◆ Task to complete ◆
Reproduce the entire listing below verbatim.

--- Information shown Enclosed Below ---

Definition remove_directory config : managing (list rstring) :=
  present ← path_exists (components (socket_path config));
  socket ← (if (present : bool) then r ← unlink (components (socket_path config)); mret (failure "socket removal" r) else mret []);
  gone ← remove_dir (components (runtime_directory config));
  directory ← match gone with
    | Ok _ => _ ← modify (λ w, log_directory 0 1 (set_owns false w)); mret []
    | Err error =>
        if bool_decide (io_kind error = Kind_NotFound) then mret []
        else mret [lit "private directory removal: " ++ io_text error]
    end;
  mret (socket ++ directory).

Definition runtime_halt (fuel : nat) config : managing unit :=
  w ← gets (λ w, w);
  processes ← match rt_process w with
    | Some p => _ ← modify (set_process None); stop_process fuel config p
    | None => mret []
    end;
  w ← gets (λ w, w);
  files ← (if owns_runtime_directory w then remove_directory config else mret []);
  let failures := processes ++ files in
  if is_empty failures then mret () else managed (Err (Source_Shutdown (join (lit "; ") failures))).

(** ** Local connections (runtime/transport.rs) *)

(** The socket appears as a file that only its owner can use. *)
Definition bind_proxy_socket config : managing unit :=
  let path := components (proxy_socket_path config) in
  answer ← query socket_bind;
  _ ← managed (map_err (source_runtime "client proxy bind") answer);
  bound ← on_files (λ m, match m !! path with
    | Some _ => (m, Err (kind_other (lit "address in use")))
    | None => (<[path := Fs_Other]> m, Ok ())
    end);
  _ ← managed (map_err (source_runtime "client proxy bind") bound);
  private ← chmod path private_file_mode;
  match private with
  | Ok _ => mret ()
  | Err error => _ ← unlink path; managed (Err (source_runtime "client proxy permissions" error))
  end.

Definition cleanup_proxy_socket config : managing (result IoError unit) :=
  r ← unlink (components (proxy_socket_path config));
  mret (match r with
        | Ok _ => Ok ()
        | Err error => if bool_decide (io_kind error = Kind_NotFound) then Ok () else Err error
        end).

Fixpoint drive_handshake (fuel : nat) (deadline : N) : managing (result rstring unit) :=
  match fuel with
  | O => throw Start_Waiting
  | S fuel' =>
      step ← query handshake_step;
      match step with
      | Handshake_Done => mret (Ok ())
      | Handshake_Failure error => mret (Err error)
      | Handshake_Interrupted =>
          now ← query rt_now;
          if (deadline <=? now)%N then mret (Err (lit "WebSocket handshake timed out"))
          else drive_handshake fuel' deadline
      end
  end.

Definition drive_handshake_within (fuel : nat) (timeout : N) : managing (result rstring unit) :=
  now ← query rt_now; drive_handshake fuel (now + timeout)%N.

(** A connection of the proxy to the app server. *)
Definition transport_connect (fuel : nat) (timeout : N) : managing unit :=
  stream ← query socket_connect;
  _ ← managed (map_err (source_runtime "App Server connection") stream);
  read ← query socket_option;
  _ ← managed (map_err (source_runtime "App Server I/O timeout") read);
  write ← query socket_option;
  _ ← managed (map_err (source_runtime "App Server I/O timeout") write);
  nonblocking ← query socket_option;
  _ ← managed (map_err (source_runtime "handshake nonblocking mode") nonblocking);
  handshake ← drive_handshake_within fuel timeout;
  _ ← managed (map_err (λ e, Source_Transport (lit "App Server WebSocket handshake failed: " ++ e)) handshake);
  blocking ← query socket_option;
  managed (map_err (source_runtime "App Server blocking mode") blocking).

(** A client of the proxy is accepted; the handshake may take two seconds. *)
Definition accept_proxy (fuel : nat) : managing (result rstring unit) :=
  nonblocking ← query socket_option;
  match nonblocking with
  | Err error => mret (Err (io_text error))
  | Ok _ =>
      handshake ← drive_handshake_within fuel (seconds 2);
      match handshake with
      | Err error => mret (Err error)
      | Ok _ => blocking ← query socket_option; mret (map_err io_text blocking)
      end
  end.

Definition configure_proxy_stream : managing unit :=
  read ← query socket_option;
  _ ← managed (map_err (source_runtime "proxy socket read timeout") read);
  write ← query socket_option;
  managed (map_err (source_runtime "proxy socket write timeout") write).
End process.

--- End of Enclosed Information shown ---

◆ Answer to the problem ◆
Definition remove_directory config : managing (list rstring) :=
  present ← path_exists (components (socket_path config));
  socket ← (if (present : bool) then r ← unlink (components (socket_path config)); mret (failure "socket removal" r) else mret []);
  gone ← remove_dir (components (runtime_directory config));
  directory ← match gone with
    | Ok _ => _ ← modify (λ w, log_directory 0 1 (set_owns false w)); mret []
    | Err error =>
        if bool_decide (io_kind error = Kind_NotFound) then mret []
        else mret [lit "private directory removal: " ++ io_text error]
    end;
  mret (socket ++ directory).

Definition runtime_halt (fuel : nat) config : managing unit :=
  w ← gets (λ w, w);
  processes ← match rt_process w with
    | Some p => _ ← modify (set_process None); stop_process fuel config p
    | None => mret []
    end;
  w ← gets (λ w, w);
  files ← (if owns_runtime_directory w then remove_directory config else mret []);
  let failures := processes ++ files in
  if is_empty failures then mret () else managed (Err (Source_Shutdown (join (lit "; ") failures))).

(** ** Local connections (runtime/transport.rs) *)

(** The socket appears as a file that only its owner can use. *)
Definition bind_proxy_socket config : managing unit :=
  let path := components (proxy_socket_path config) in
  answer ← query socket_bind;
  _ ← managed (map_err (source_runtime "client proxy bind") answer);
  bound ← on_files (λ m, match m !! path with
    | Some _ => (m, Err (kind_other (lit "address in use")))
    | None => (<[path := Fs_Other]> m, Ok ())
    end);
  _ ← managed (map_err (source_runtime "client proxy bind") bound);
  private ← chmod path private_file_mode;
  match private with
  | Ok _ => mret ()
  | Err error => _ ← unlink path; managed (Err (source_runtime "client proxy permissions" error))
  end.

Definition cleanup_proxy_socket config : managing (result IoError unit) :=
  r ← unlink (components (proxy_socket_path config));
  mret (match r with
        | Ok _ => Ok ()
        | Err error => if bool_decide (io_kind error = Kind_NotFound) then Ok () else Err error
        end).

Fixpoint drive_handshake (fuel : nat) (deadline : N) : managing (result rstring unit) :=
  match fuel with
  | O => throw Start_Waiting
  | S fuel' =>
      step ← query handshake_step;
      match step with
      | Handshake_Done => mret (Ok ())
      | Handshake_Failure error => mret (Err error)
      | Handshake_Interrupted =>
          now ← query rt_now;
          if (deadline <=? now)%N then mret (Err (lit "WebSocket handshake timed out"))
          else drive_handshake fuel' deadline
      end
  end.

Definition drive_handshake_within (fuel : nat) (timeout : N) : managing (result rstring unit) :=
  now ← query rt_now; drive_handshake fuel (now + timeout)%N.

(** A connection of the proxy to the app server. *)
Definition transport_connect (fuel : nat) (timeout : N) : managing unit :=
  stream ← query socket_connect;
  _ ← managed (map_err (source_runtime "App Server connection") stream);
  read ← query socket_option;
  _ ← managed (map_err (source_runtime "App Server I/O timeout") read);
  write ← query socket_option;
  _ ← managed (map_err (source_runtime "App Server I/O timeout") write);
  nonblocking ← query socket_option;
  _ ← managed (map_err (source_runtime "handshake nonblocking mode") nonblocking);
  handshake ← drive_handshake_within fuel timeout;
  _ ← managed (map_err (λ e, Source_Transport (lit "App Server WebSocket handshake failed: " ++ e)) handshake);
  blocking ← query socket_option;
  managed (map_err (source_runtime "App Server blocking mode") blocking).

(** A client of the proxy is accepted; the handshake may take two seconds. *)
Definition accept_proxy (fuel : nat) : managing (result rstring unit) :=
  nonblocking ← query socket_option;
  match nonblocking with
  | Err error => mret (Err (io_text error))
  | Ok _ =>
      handshake ← drive_handshake_within fuel (seconds 2);
      match handshake with
      | Err error => mret (Err error)
      | Ok _ => blocking ← query socket_option; mret (map_err io_text blocking)
      end
  end.

Definition configure_proxy_stream : managing unit :=
  read ← query socket_option;
  _ ← managed (map_err (source_runtime "proxy socket read timeout") read);
  write ← query socket_option;
  managed (map_err (source_runtime "proxy socket write timeout") write).
End process.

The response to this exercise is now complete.